Banksy is a street artist, political activist, and film director from England who goes by a pseudonym. His real name and identity remain a mystery. Bansky combines dark humor with graffiti using a stenciling technique. He uses his art to address what he sees as problems within the culture. He paints on larger areas, like streets, walls of public buildings, and bridges.

Banksybomb
A Banksy work from the Bristol underground scene

Identity

Although his name and identity are not publicly confirmed, he is believed to be Robin Gunningham. In 2008, The Mail on Sunday used clues to make an educated guess of his real identity. Banksy began as an artist at 14, was expelled from school, and served time in prison for petty crime. Since graffiti is illegal, it was important to Bansky that his identity remains a mystery. According to The Sunday Times, Gunningham began using the name Robin Banks, which eventually became Banksy.
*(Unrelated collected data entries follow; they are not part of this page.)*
(* ===== verification/Ulib.v ===== *)
(** Model of the memory routines of src/ulib.c, the user library: [strcpy], [memset],
    [memmove], on the byte memory of [CString.v].  The routines that only read strings
    are in [CString.v], [gets] in [ShRun.v] and [stat] in [Ls.v]. *)
From stdpp Require Import base strings numbers list.
From S2P Require Import Prelude CString.
Local Open Scope Z_scope.

(** Up to and including the NUL; the fuel bounds the length of the string. *)
Fixpoint strcpy (fuel : nat) (m : mem) (s t : Z) : res mem :=
  match fuel with
  | O => NoFuel
  | S fuel =>
      let m' := store m s (m t) in
      if u8 (m t) =? 0 then Ok m' else strcpy fuel m' (s + 1) (t + 1)
  end.

Definition umemset (m : mem) (dst c n : Z) : mem := stosb m dst c (Z.to_nat (u32 n)).

(** [n] is an [int]: nothing is copied when it is not positive. *)
Definition umemmove (m : mem) (vdst vsrc n : Z) : mem := copy_up m vdst vsrc (Z.to_nat n).

(** The string at [a]: characters up to a NUL. *)
Definition string_at (m : mem) (a : Z) (cs : list Z) : Prop :=
  Forall (fun c => 0 < c < 256) cs /\ (forall k c, cs !! k = Some c -> m (a + Z.of_nat k) = c) /\ m (a + Z.of_nat (length cs)) = 0.

Lemma string_at_cons m a c cs : string_at m a (c :: cs) -> m a = c /\ 0 < c < 256 /\ string_at m (a + 1) cs.
Proof.
  intros (Hc & Hm & H0). apply Forall_cons in Hc as [Hc Hcs]. split; [by rewrite <- (Hm 0%nat c eq_refl), Z.add_0_r|].
  split; [done|]. split; [done|]. split.
  - intros k x Hk. rewrite <- (Hm (S k) x Hk). f_equal. lia.
  - cbn [length] in H0. rewrite <- H0. f_equal. lia.
Qed.

(** [strcpy] copies a string and its NUL to a place that does not overlap it, and
    changes nothing else. *)
Theorem strcpy_copies cs : forall fuel m s t, string_at m t cs -> (length cs < fuel)%nat ->
  (s + Z.of_nat (length cs) < t \/ t + Z.of_nat (length cs) < s) ->
  exists m', strcpy fuel m s t = Ok m' /\ string_at m' s cs
  /\ forall a, ~ (s <= a <= s + Z.of_nat (length cs)) -> m' a = m a.
Proof.
  induction cs as [|c cs IH]; intros [|fuel] m s t Hs Hf Hov; cbn [length] in Hf, Hov; try lia; cbn [strcpy].
  - destruct Hs as (_ & _ & H0). cbn [length] in H0. rewrite Z.add_0_r in H0. rewrite H0. change (u8 0 =? 0) with true.
    eexists. split; [reflexivity|]. cbn [length]. rewrite Z.add_0_r. split.
    + split; [constructor|]. split; [done|]. cbn [length]. rewrite Z.add_0_r. unfold store. by rewrite Z.eqb_refl.
    + intros a Ha. unfold store. by replace (a =? s) with false by lia.
  - destruct (string_at_cons _ _ _ _ Hs) as (Et & Hc & Hs'). rewrite Et, u8_id by lia. replace (c =? 0) with false by lia.
    set (m1 := store m s c). assert (string_at m1 (t + 1) cs) as Hs1.
    { destruct Hs' as (H1 & H2 & H3). split; [done|]. unfold m1, store. split.
      - intros k x Hk. pose proof (lookup_lt_Some _ _ _ Hk). replace (t + 1 + Z.of_nat k =? s) with false by lia. by apply H2.
      - replace (t + 1 + Z.of_nat (length cs) =? s) with false by lia. done. }
    destruct (IH fuel m1 (s + 1) (t + 1) Hs1) as (m' & -> & (G1 & G2 & G3) & Hm'); [lia|lia|]. exists m'. split; [done|]. split.
    + split; [by constructor|]. split.
      * intros [|k] x Hk; cbn in Hk.
        -- injection Hk as ->. rewrite Z.add_0_r, Hm' by lia. unfold m1, store. rewrite Z.eqb_refl. apply u8_id. lia.
        -- rewrite <- (G2 k x Hk). f_equal. lia.
      * cbn [length]. rewrite <- G3. f_equal. lia.
    + intros a Ha. cbn [length] in Ha. rewrite Hm' by lia. unfold m1, store. by replace (a =? s) with false by lia.
Qed.

(** The user library's [memmove] moves bytes down, or between regions that do not
    overlap, as [memmove] should. *)
Theorem umemmove_down m dst src n a : (forall a, is_u8 (m a)) -> 0 <= n -> dst <= src \/ src + n <= dst ->
  umemmove m dst src n a = if (dst <=? a) && (a <? dst + n) then m (src + (a - dst)) else m a.
Proof. intros Hm Hn Hov. unfold umemmove. rewrite copy_up_spec by (done || lia). by rewrite Z2Nat.id by lia. Qed.

(** Moved up by less than their length, the bytes are overwritten before they are
    read: the kernel's [memmove] gives 1 2 3 where this one gives 1 1 1. *)
Theorem umemmove_overlap_differs : let m := fun a => u8 a in
  (umemmove m 2 1 3 2, umemmove m 2 1 3 3, umemmove m 2 1 3 4) = (1, 1, 1)
  /\ (memmove m 2 1 3 2, memmove m 2 1 3 3, memmove m 2 1 3 4) = (1, 2, 3).
Proof. split; vm_compute; reflexivity. Qed.
(* ===== verification/Printf.v ===== *)
(** Model of src/printf.c: the user library's formatted output.  Output is the
    list of the characters written, in order; the file descriptor is left out,
    since every character of a call goes to the same one. *)
From stdpp Require Import base strings numbers list.
From S2P Require Import Prelude CString.
Local Open Scope Z_scope.

Definition digits : list Z := cstr "0123456789abcdef".

(** [print_x64] and [print_x32]: the top four bits select a digit, then the
    word is shifted left. *)
Definition print_x64 (x : Z) : res (list Z) :=
  '(_, _, out) ← while_ 16 (fun '(i, _, _) => i <? 8 * 2)
    (fun '(i, x, out) =>
       d ← buf_get digits (Z.shiftr x (8 * 8 - 4));
       Ok (i + 1, u64 (Z.shiftl x 4), out ++ [d]))
    (0, x, []);
  Ok out.

Definition print_x32 (x : Z) : res (list Z) :=
  '(_, _, out) ← while_ 8 (fun '(i, _, _) => i <? 4 * 2)
    (fun '(i, x, out) =>
       d ← buf_get digits (Z.shiftr x (4 * 8 - 4));
       Ok (i + 1, u32 (Z.shiftl x 4), out ++ [d]))
    (0, x, []);
  Ok out.

(** The digits are produced into [char buf[16]], least significant first;
    the loop is a [do ... while], so it runs at least once. *)
Definition print_d (v : Z) : res (list Z) :=
  let buf := replicate 16 0 in
  let x := if v <? 0 then s64 (- v) else v in
  '(i, buf) ← loop_ 20
    (fun '(i, x, buf) =>
       d ← buf_get digits (Z.rem x 10);
       buf ← buf_set buf i d;
       let x := Z.quot x 10 in
       Ok (if x =? 0 then inr (i + 1, buf) else inl (i + 1, x, buf)))
    (0, x, buf);
  '(i, buf) ← (if v <? 0 then buf ← buf_set buf i 45; Ok (i + 1, buf)
               else Ok (i, buf));
  '(_, out) ← while_ 20 (fun '(i, _) => 0 <=? i - 1)
    (fun '(i, out) => c ← buf_get buf (i - 1); Ok (i - 1, out ++ [c]))
    (i, []);
  Ok out.

(** The variable arguments, as [va_arg] reads them. *)
Inductive arg : Type :=
  | AInt (z : Z)            (* an [int], [uint] or [addr_t] *)
  | AStr (s : option (list Z)). (* a [char*]; [None] is the null pointer *)

Definition va_word (ap : list arg) : res (Z * list arg) :=
  match ap with AInt z :: ap => Ok (z, ap) | _ => Fault end.
Definition va_str (ap : list arg) : res (option (list Z) * list arg) :=
  match ap with AStr s :: ap => Ok (s, ap) | _ => Fault end.

(** One conversion: [c] is the character after the percent sign. *)
Definition print_conv (c : Z) (ap : list arg) : res (list Z * list arg) :=
  if c =? 99 (* 'c' *) then
    '(z, ap) ← va_word ap; Ok ([u8 z], ap)
  else if c =? 100 (* 'd' *) then
    '(z, ap) ← va_word ap; out ← print_d (s32 z); Ok (out, ap)
  else if c =? 120 (* 'x' *) then
    '(z, ap) ← va_word ap; out ← print_x32 (u32 z); Ok (out, ap)
  else if c =? 112 (* 'p' *) then
    '(z, ap) ← va_word ap; out ← print_x64 (u64 z); Ok (out, ap)
  else if c =? 115 (* 's' *) then
    '(s, ap) ← va_str ap;
    Ok (match s with None => cstr "(null)" | Some s => s end, ap)
  else if c =? 37 (* '%' *) then Ok ([37], ap)
  else Ok ([37; c], ap).

Fixpoint printf (fmt : list Z) (ap : list arg) : res (list Z) :=
  match fmt with
  | [] => Ok []
  | c :: fmt =>
      if negb (c =? 37) then
        out ← printf fmt ap; Ok (c :: out)
      else
        match fmt with
        | [] => Ok []
        | c :: fmt =>
            '(o, ap) ← print_conv c ap;
            out ← printf fmt ap; Ok (o ++ out)
        end
  end.

Example printf_ex :
  printf (cstr "pid %d: %s %x%%") [AInt (-42); AStr (Some (cstr "sh")); AInt 48879]
  = Ok (cstr "pid -42: sh 0000beef%").
Proof. vm_compute. reflexivity. Qed.

(** * Decimal output *)

(** The number a list of digit characters denotes, most significant first. *)
Definition dec_val (ds : list Z) : Z :=
  fold_left (fun acc d => acc * 10 + (d - 48)) ds 0.

(** The same, least significant first. *)
Definition le_val (ds : list Z) : Z :=
  fold_right (fun d acc => acc * 10 + (d - 48)) 0 ds.

Lemma dec_val_rev l : dec_val (rev l) = le_val l.
Proof. unfold dec_val, le_val. by rewrite <- fold_left_rev_right, rev_involutive. Qed.

Lemma le_val_snoc l d :
  le_val (l ++ [d]) = le_val l + (d - 48) * 10 ^ Z.of_nat (length l).
Proof.
  unfold le_val. induction l as [|e l IH]; cbn [app foldr length fold_right].
  - rewrite Z.pow_0_r. lia.
  - rewrite IH. rewrite Nat2Z.inj_succ, Z.pow_succ_r by lia. lia.
Qed.

Lemma digits_get k : 0 <= k < 10 -> buf_get digits k = Ok (48 + k).
Proof.
  intros Hk.
  assert (k = 0 \/ k = 1 \/ k = 2 \/ k = 3 \/ k = 4 \/ k = 5 \/ k = 6 \/ k = 7
          \/ k = 8 \/ k = 9) as H by lia.
  destruct_or! H; subst k; reflexivity.
Qed.

Lemma take_insert_snoc {A} (l : list A) i v :
  (i < length l)%nat -> take (S i) (<[i := v]> l) = take i l ++ [v].
Proof.
  intros Hi. rewrite (take_S_r _ _ v); [|by apply list_lookup_insert_eq].
  by rewrite take_insert_ge.
Qed.

(** The digit loop of [print_d]. *)
Lemma print_d_digits x :
  0 <= x < 10 ^ 10 ->
  exists i buf,
    loop_ 20
      (fun '(i, x, buf) =>
         d ← buf_get digits (Z.rem x 10);
         buf ← buf_set buf i d;
         let x := Z.quot x 10 in
         Ok (if x =? 0 then inr (i + 1, buf) else inl (i + 1, x, buf)))
      (0, x, replicate 16 0) = Ok (i, buf)
    /\ length buf = 16%nat /\ 1 <= i <= 10
    /\ Forall (fun c => is_digit c = true) (take (Z.to_nat i) buf)
    /\ le_val (take (Z.to_nat i) buf) = x.
Proof.
  intros Hx.
  destruct (loop_rule
    (fun '(i, x, buf) =>
       d ← buf_get digits (Z.rem x 10);
       buf ← buf_set buf i d;
       let x := Z.quot x 10 in
       Ok (if x =? 0 then inr (i + 1, buf) else inl (i + 1, x, buf)))
    (fun '(i, x', buf) => length buf = 16%nat /\ 0 <= i <= 9
       /\ 0 <= x' < 10 ^ (10 - i)
       /\ Forall (fun c => is_digit c = true) (take (Z.to_nat i) buf)
       /\ le_val (take (Z.to_nat i) buf) + x' * 10 ^ i = x)
    (fun '(i, buf) => length buf = 16%nat /\ 1 <= i <= 10
       /\ Forall (fun c => is_digit c = true) (take (Z.to_nat i) buf)
       /\ le_val (take (Z.to_nat i) buf) = x)
    (fun '(i, _, _) => 10 - i) 20 (0, x, replicate 16 0)) as ([i buf] & Hl & HQ).
  - split; [done|]. split; [lia|]. split; [done|]. split; [constructor|].
    replace (le_val _) with 0 by done. rewrite Z.pow_0_r. lia.
  - intros [[i x'] buf] H. lia.
  - lia.
  - intros [[i x'] buf] (Hlen & Hi & Hx' & Hd & Hv).
    assert (Hr : 0 <= Z.rem x' 10 < 10) by (apply Z.rem_bound_pos; lia).
    rewrite digits_get by done. simpl. rewrite buf_set_ok by lia. simpl.
    set (buf' := <[Z.to_nat i := 48 + Z.rem x' 10]> buf).
    assert (Htake : take (Z.to_nat (i + 1)) buf'
                    = take (Z.to_nat i) buf ++ [48 + Z.rem x' 10]).
    { replace (Z.to_nat (i + 1)) with (S (Z.to_nat i)) by lia.
      apply take_insert_snoc. lia. }
    assert (Hlen' : length buf' = 16%nat) by (unfold buf'; by rewrite length_insert).
    assert (Hd' : Forall (fun c => is_digit c = true) (take (Z.to_nat (i + 1)) buf')).
    { rewrite Htake. apply Forall_app; split; [done|].
      constructor; [unfold is_digit; lia|done]. }
    assert (Hv' : le_val (take (Z.to_nat (i + 1)) buf') + Z.quot x' 10 * 10 ^ (i + 1) = x).
    { rewrite Htake, le_val_snoc, length_take, Hlen.
      replace (Z.of_nat (Z.to_nat i `min` 16)) with i by lia.
      rewrite Z.pow_add_r by lia. pose proof (Z.quot_rem' x' 10). nia. }
    destruct (Z.eqb_spec (Z.quot x' 10) 0) as [Hz|Hnz].
    + right. exists (i + 1, buf'). rewrite Hz in Hv'. repeat split; try done; lia.
    + left. exists (i + 1, Z.quot x' 10, buf'). split; [done|].
      split; [|lia].
      assert (Hq : 0 <= Z.quot x' 10) by (apply Z.quot_pos; lia).
      assert (10 ^ (10 - i) = 10 * 10 ^ (10 - (i + 1))) as Hp.
      { rewrite <- Z.pow_succ_r; [f_equal; lia|].
        destruct (decide (i = 9)) as [->|]; [lia|]. lia. }
      assert (Hub : Z.quot x' 10 < 10 ^ (10 - (i + 1))).
      { apply Z.quot_lt_upper_bound; lia. }
      assert (i <> 9) by (intros ->; simpl in Hub; lia).
      repeat split; try done; lia.
  - exists i, buf. by split.
Qed.

(** The output loop of [print_d] writes the buffer backwards. *)
Lemma print_d_out i (buf : list Z) :
  0 <= i <= 15 -> length buf = 16%nat ->
  exists k, while_ 20 (fun '(i, _) => 0 <=? i - 1)
    (fun '(i, out) => c ← buf_get buf (i - 1); Ok (i - 1, out ++ [c])) (i, [])
    = Ok (k, rev (take (Z.to_nat i) buf)).
Proof.
  intros Hi Hlen.
  destruct (while_rule (fun '(i, _) => 0 <=? i - 1)
    (fun '(i, out) => c ← buf_get buf (i - 1); Ok (i - 1, out ++ [c]))
    (fun '(k, out) => 0 <= k <= i /\
       out ++ rev (take (Z.to_nat k) buf) = rev (take (Z.to_nat i) buf))
    (fun '(k, _) => k) 20 (i, [])) as ([k out] & Hw & [Hk Hout] & Hend).
  - split; [lia|done].
  - intros [k out] [Hk _]. lia.
  - lia.
  - intros [k out] [Hk Hout] Hc.
    destruct (buf_get_inb buf (k - 1)) as (c & Hc1 & ->); [lia|]. simpl.
    exists (k - 1, out ++ [c]). split; [done|]. split; [|lia]. split; [lia|].
    rewrite <- Hout. replace (Z.to_nat k) with (S (Z.to_nat (k - 1))) by lia.
    rewrite (take_S_r _ _ _ Hc1), rev_app_distr. by rewrite <- app_assoc.
  - exists k. rewrite Hw. replace (Z.to_nat k) with 0%nat in Hout by lia.
    rewrite take_0, app_nil_r in Hout. by rewrite Hout.
Qed.

(** [print_d] (the [%d] conversion) never overruns its 16-byte buffer and,
    for every 32-bit [int], writes a minus sign exactly for negative values
    followed by one to ten decimal digits that denote the absolute value. *)
Lemma print_d_spec v :
  is_s32 v ->
  exists ds, print_d v = Ok ((if v <? 0 then [45] else []) ++ ds)
    /\ Forall (fun c => is_digit c = true) ds
    /\ (1 <= length ds <= 10)%nat /\ dec_val ds = Z.abs v.
Proof.
  unfold is_s32. intros Hv. unfold print_d.
  replace (if v <? 0 then s64 (- v) else v) with (Z.abs v)
    by (bcase; wraps; lia).
  destruct (print_d_digits (Z.abs v)) as (i & buf & Hl & Hlen & Hi & Hd & Hval);
    [lia|]. cbv zeta in Hl. rewrite Hl. ok. clear Hl.
  exists (rev (take (Z.to_nat i) buf)).
  assert (Hprops : Forall (fun c => is_digit c = true) (rev (take (Z.to_nat i) buf))
    /\ (1 <= length (rev (take (Z.to_nat i) buf)) <= 10)%nat
    /\ dec_val (rev (take (Z.to_nat i) buf)) = Z.abs v).
  { split; [|split].
    - rewrite Forall_forall in Hd |- *. intros c Hc. apply Hd.
      rewrite list_elem_of_In in *. by apply in_rev.
    - rewrite length_rev, length_take. lia.
    - by rewrite dec_val_rev. }
  split; [|done].
  destruct (v <? 0).
  - rewrite buf_set_ok by lia. ok.
    destruct (print_d_out (i + 1) (<[Z.to_nat i := 45]> buf)) as [k ->];
      [lia|by rewrite length_insert|]. ok.
    replace (Z.to_nat (i + 1)) with (S (Z.to_nat i)) by lia.
    rewrite take_insert_snoc by lia. by rewrite rev_app_distr.
  - ok. destruct (print_d_out i buf) as [k ->]; [lia|done|]. done.
Qed.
In October 2014, an internet hoax spread that Banksy had been arrested and his identity discovered.

Career

Early career (1990–2001)

Bansky started as one of the DryBreadZ Crew (DBZ) in Bristol. He was inspired by local artists, and his work was part of the larger Bristol underground scene. Banksy's first known large-wall mural was The Mild Mild West painted in 1997. It showed a teddy bear throwing a glass bottle filled with flammable liquid and with the wick lit at police.

By 2000, he had begun using a technique called stencil graffiti because it took less time to complete a work. Banksy's stencils show striking images sometimes combined with slogans. The message is usually anti-war, anti-capitalist, or anti-establishment. Subjects often include rats, apes, policemen, soldiers, children, and the elderly.

2002–2003

Banksy held several exhibitions in 2002 and 2003. His first Los Angeles exhibition ran from July 19-August 18, 2022, at 3313 Gallery. The exhibition was entitled Existencilism, "an Exhibition of Art, Lies and Deviousness."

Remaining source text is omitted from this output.